Copy the data exactly, keeping every line intact.
=======
(** A larger target never gets a smaller length, on any alphabet. *)
Lemma neededChars_mono (n m : Z) (allowedChars : string) :
  1 <= n -> n <= m ->
  number_ltb (neededChars m allowedChars) (neededChars n allowedChars) = false.
Proof.
  intros Hn Hnm. unfold neededChars.
  set (b := Z.of_nat (String.length allowedChars)).
  assert (0 <= b) as Hb0 by lia.
  destruct (Z.le_gt_cases 2 b) as [Hb|Hb].
  - destruct (ceilLogRatio_finite n b) as (e1 & -> & He1 & Hup1 & Hlow1); [lia..|].
    destruct (ceilLogRatio_finite m b) as (e2 & -> & He2 & Hup2 & Hlow2); [lia..|].
    simpl. apply Z.ltb_ge.
    destruct (Z.le_gt_cases e1 e2) as [|Hlt]; [assumption|exfalso].
    specialize (Hlow1 ltac:(lia)).
    assert (b ^ e2 <= b ^ (e1 - 1)) by (apply Z.pow_le_mono_r; lia).
    lia.
  - unfold ceilLogRatio.
    destruct (Z.ltb_spec n 0); [lia|]. destruct (Z.ltb_spec m 0); [lia|].
    destruct (Z.eqb_spec n 0); [lia|]. destruct (Z.eqb_spec m 0); [lia|].
    destruct (Z.eqb_spec b 0); [reflexivity|].
    destruct (Z.eqb_spec b 1); [|lia].
    destruct (Z.eqb_spec n 1), (Z.eqb_spec m 1); reflexivity.
Qed.

Lemma neededChars_mono_finite (n m : Z) (allowedChars : string) :
  1 <= n -> n <= m -> (2 <= String.length allowedChars)%nat ->
  exists e1 e2, neededChars n allowedChars = Finite e1 /\
                neededChars m allowedChars = Finite e2 /\ e1 <= e2.
Proof.
  intros Hn Hnm Hb.
  pose proof (neededChars_mono n m allowedChars Hn Hnm) as H.
  destruct (neededChars_finite n allowedChars) as (e1 & E1 & _); [lia..|].
  destruct (neededChars_finite m allowedChars) as (e2 & E2 & _); [lia..|].
  exists e1, e2. rewrite E1, E2 in *. simpl in H. apply Z.ltb_ge in H. auto.
Qed.

Lemma deficit_ge_1 (howMany nonRepeating existing : Z) :
  1 <= deficit howMany nonRepeating existing.
Proof. unfold deficit. lia. Qed.

Lemma deficit_mono (h1 h2 nonRepeating existing : Z) :
  h1 <= h2 -> deficit h1 nonRepeating existing <= deficit h2 nonRepeating existing.
Proof. unfold deficit. lia. Qed.

Lemma ceilDiv_ge_1 (a b : Z) : 1 <= a -> 1 <= b -> 1 <= ceilDiv a b.
Proof.
  intros Ha Hb. unfold ceilDiv. apply Z.div_le_lower_bound; lia.
Qed.

Lemma ceilDiv_1 (a : Z) : ceilDiv a 1 = a.
Proof. unfold ceilDiv. rewrite Z.div_1_r. lia. Qed.

Lemma sparse_mono (n m : nat) (o : Options) :
  (0 <= sparsity o)%Q -> (n <= m)%nat -> sparse n o <= sparse m o.
Proof.
  intros Hs Hnm. unfold sparse, Math_ceil, Number_mul.
  apply Qceiling_resp_le, toDouble_mono.
  apply Qmult_le_compat_r; [|assumption].
  rewrite <- Zle_Qle. lia.
Qed.

Lemma effective_sparsity_nonneg (defaults : Options) (options : UserOptions) :
  (0 <= sparsity (effective defaults options))%Q.
Proof.
  unfold effective. eapply Qle_trans; [|apply clampSparsity_ge_1]. discriminate.
Qed.

Lemma orOne_mono (n m : nat) :
  (n <= m)%nat -> (orOne (Some n) <= orOne (Some m))%nat.
Proof. destruct n, m; simpl; lia. Qed.

End NumberFacts.

(** ** [calculateRepetitions] *)

Module PlannerFacts.
Import JS CodeGenerator Spec RegExpFacts OptionsFacts EmitterFacts LoopFacts NumberFacts.

(** The walk of [calculateRepetitions] only ever pushes one of two values. *)
Lemma String_replace_push (alts : list Source) (v0 v1 : number) (s : string) :
  forall (skip : nat) (st st' : list number) (out : string),
    String_replace alts
      (fun group repetitions =>
         match group with
         | 0 => Some ("undefined", (repetitions ++ [v0])%list)
         | _ => Some ("undefined", (repetitions ++ [v1])%list)
         end) s skip st = Some (out, st') ->
    exists pushed, st' = (st ++ pushed)%list /\ Forall (fun x => x = v0 \/ x = v1) pushed.
Proof.
  induction s as [|c s IH]; intros skip st st' out.
  - intros [= <- <-]. exists []. now rewrite app_nil_r.
  - cbn [String_replace]. destruct skip as [|skip]; [|apply IH].
    destruct (firstAlternative alts (String c s) 0) as [[g n]|].
    + destruct g as [|g]; cbv beta iota;
        match goal with |- context [String_replace _ ?f s (n - 1) ?x] =>
          destruct (String_replace alts f s (n - 1) x) as [[out1 st1]|] eqn:Hr end;
        try discriminate; intros [= <- <-];
        apply IH in Hr as (pushed & -> & Hp);
        eexists (_ :: pushed); rewrite <- app_assoc; (split; [reflexivity|]);
        constructor; auto.
    + match goal with |- context [String_replace _ ?f s 0 ?x] =>
        destruct (String_replace alts f s 0 x) as [[out1 st1]|] eqn:Hr end;
        [|discriminate].
      intros [= <- <-]. eapply IH, Hr.
Qed.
=======
Exercise answer:
(** A larger target never gets a smaller length, on any alphabet. *)
Lemma neededChars_mono (n m : Z) (allowedChars : string) :
  1 <= n -> n <= m ->
  number_ltb (neededChars m allowedChars) (neededChars n allowedChars) = false.
Proof.
  intros Hn Hnm. unfold neededChars.
  set (b := Z.of_nat (String.length allowedChars)).
  assert (0 <= b) as Hb0 by lia.
  destruct (Z.le_gt_cases 2 b) as [Hb|Hb].
  - destruct (ceilLogRatio_finite n b) as (e1 & -> & He1 & Hup1 & Hlow1); [lia..|].
    destruct (ceilLogRatio_finite m b) as (e2 & -> & He2 & Hup2 & Hlow2); [lia..|].
    simpl. apply Z.ltb_ge.
    destruct (Z.le_gt_cases e1 e2) as [|Hlt]; [assumption|exfalso].
    specialize (Hlow1 ltac:(lia)).
    assert (b ^ e2 <= b ^ (e1 - 1)) by (apply Z.pow_le_mono_r; lia).
    lia.
  - unfold ceilLogRatio.
    destruct (Z.ltb_spec n 0); [lia|]. destruct (Z.ltb_spec m 0); [lia|].
    destruct (Z.eqb_spec n 0); [lia|]. destruct (Z.eqb_spec m 0); [lia|].
    destruct (Z.eqb_spec b 0); [reflexivity|].
    destruct (Z.eqb_spec b 1); [|lia].
    destruct (Z.eqb_spec n 1), (Z.eqb_spec m 1); reflexivity.
Qed.

Lemma neededChars_mono_finite (n m : Z) (allowedChars : string) :
  1 <= n -> n <= m -> (2 <= String.length allowedChars)%nat ->
  exists e1 e2, neededChars n allowedChars = Finite e1 /\
                neededChars m allowedChars = Finite e2 /\ e1 <= e2.
Proof.
  intros Hn Hnm Hb.
  pose proof (neededChars_mono n m allowedChars Hn Hnm) as H.
  destruct (neededChars_finite n allowedChars) as (e1 & E1 & _); [lia..|].
  destruct (neededChars_finite m allowedChars) as (e2 & E2 & _); [lia..|].
  exists e1, e2. rewrite E1, E2 in *. simpl in H. apply Z.ltb_ge in H. auto.
Qed.

Lemma deficit_ge_1 (howMany nonRepeating existing : Z) :
  1 <= deficit howMany nonRepeating existing.
Proof. unfold deficit. lia. Qed.

Lemma deficit_mono (h1 h2 nonRepeating existing : Z) :
  h1 <= h2 -> deficit h1 nonRepeating existing <= deficit h2 nonRepeating existing.
Proof. unfold deficit. lia. Qed.

Lemma ceilDiv_ge_1 (a b : Z) : 1 <= a -> 1 <= b -> 1 <= ceilDiv a b.
Proof.
  intros Ha Hb. unfold ceilDiv. apply Z.div_le_lower_bound; lia.
Qed.

Lemma ceilDiv_1 (a : Z) : ceilDiv a 1 = a.
Proof. unfold ceilDiv. rewrite Z.div_1_r. lia. Qed.

Lemma sparse_mono (n m : nat) (o : Options) :
  (0 <= sparsity o)%Q -> (n <= m)%nat -> sparse n o <= sparse m o.
Proof.
  intros Hs Hnm. unfold sparse, Math_ceil, Number_mul.
  apply Qceiling_resp_le, toDouble_mono.
  apply Qmult_le_compat_r; [|assumption].
  rewrite <- Zle_Qle. lia.
Qed.

Lemma effective_sparsity_nonneg (defaults : Options) (options : UserOptions) :
  (0 <= sparsity (effective defaults options))%Q.
Proof.
  unfold effective. eapply Qle_trans; [|apply clampSparsity_ge_1]. discriminate.
Qed.

Lemma orOne_mono (n m : nat) :
  (n <= m)%nat -> (orOne (Some n) <= orOne (Some m))%nat.
Proof. destruct n, m; simpl; lia. Qed.

End NumberFacts.

(** ** [calculateRepetitions] *)

Module PlannerFacts.
Import JS CodeGenerator Spec RegExpFacts OptionsFacts EmitterFacts LoopFacts NumberFacts.

(** The walk of [calculateRepetitions] only ever pushes one of two values. *)
Lemma String_replace_push (alts : list Source) (v0 v1 : number) (s : string) :
  forall (skip : nat) (st st' : list number) (out : string),
    String_replace alts
      (fun group repetitions =>
         match group with
         | 0 => Some ("undefined", (repetitions ++ [v0])%list)
         | _ => Some ("undefined", (repetitions ++ [v1])%list)
         end) s skip st = Some (out, st') ->
    exists pushed, st' = (st ++ pushed)%list /\ Forall (fun x => x = v0 \/ x = v1) pushed.
Proof.
  induction s as [|c s IH]; intros skip st st' out.
  - intros [= <- <-]. exists []. now rewrite app_nil_r.
  - cbn [String_replace]. destruct skip as [|skip]; [|apply IH].
    destruct (firstAlternative alts (String c s) 0) as [[g n]|].
    + destruct g as [|g]; cbv beta iota;
        match goal with |- context [String_replace _ ?f s (n - 1) ?x] =>
          destruct (String_replace alts f s (n - 1) x) as [[out1 st1]|] eqn:Hr end;
        try discriminate; intros [= <- <-];
        apply IH in Hr as (pushed & -> & Hp);
        eexists (_ :: pushed); rewrite <- app_assoc; (split; [reflexivity|]);
        constructor; auto.
    + match goal with |- context [String_replace _ ?f s 0 ?x] =>
        destruct (String_replace alts f s 0 x) as [[out1 st1]|] eqn:Hr end;
        [|discriminate].
      intros [= <- <-]. eapply IH, Hr.
Qed.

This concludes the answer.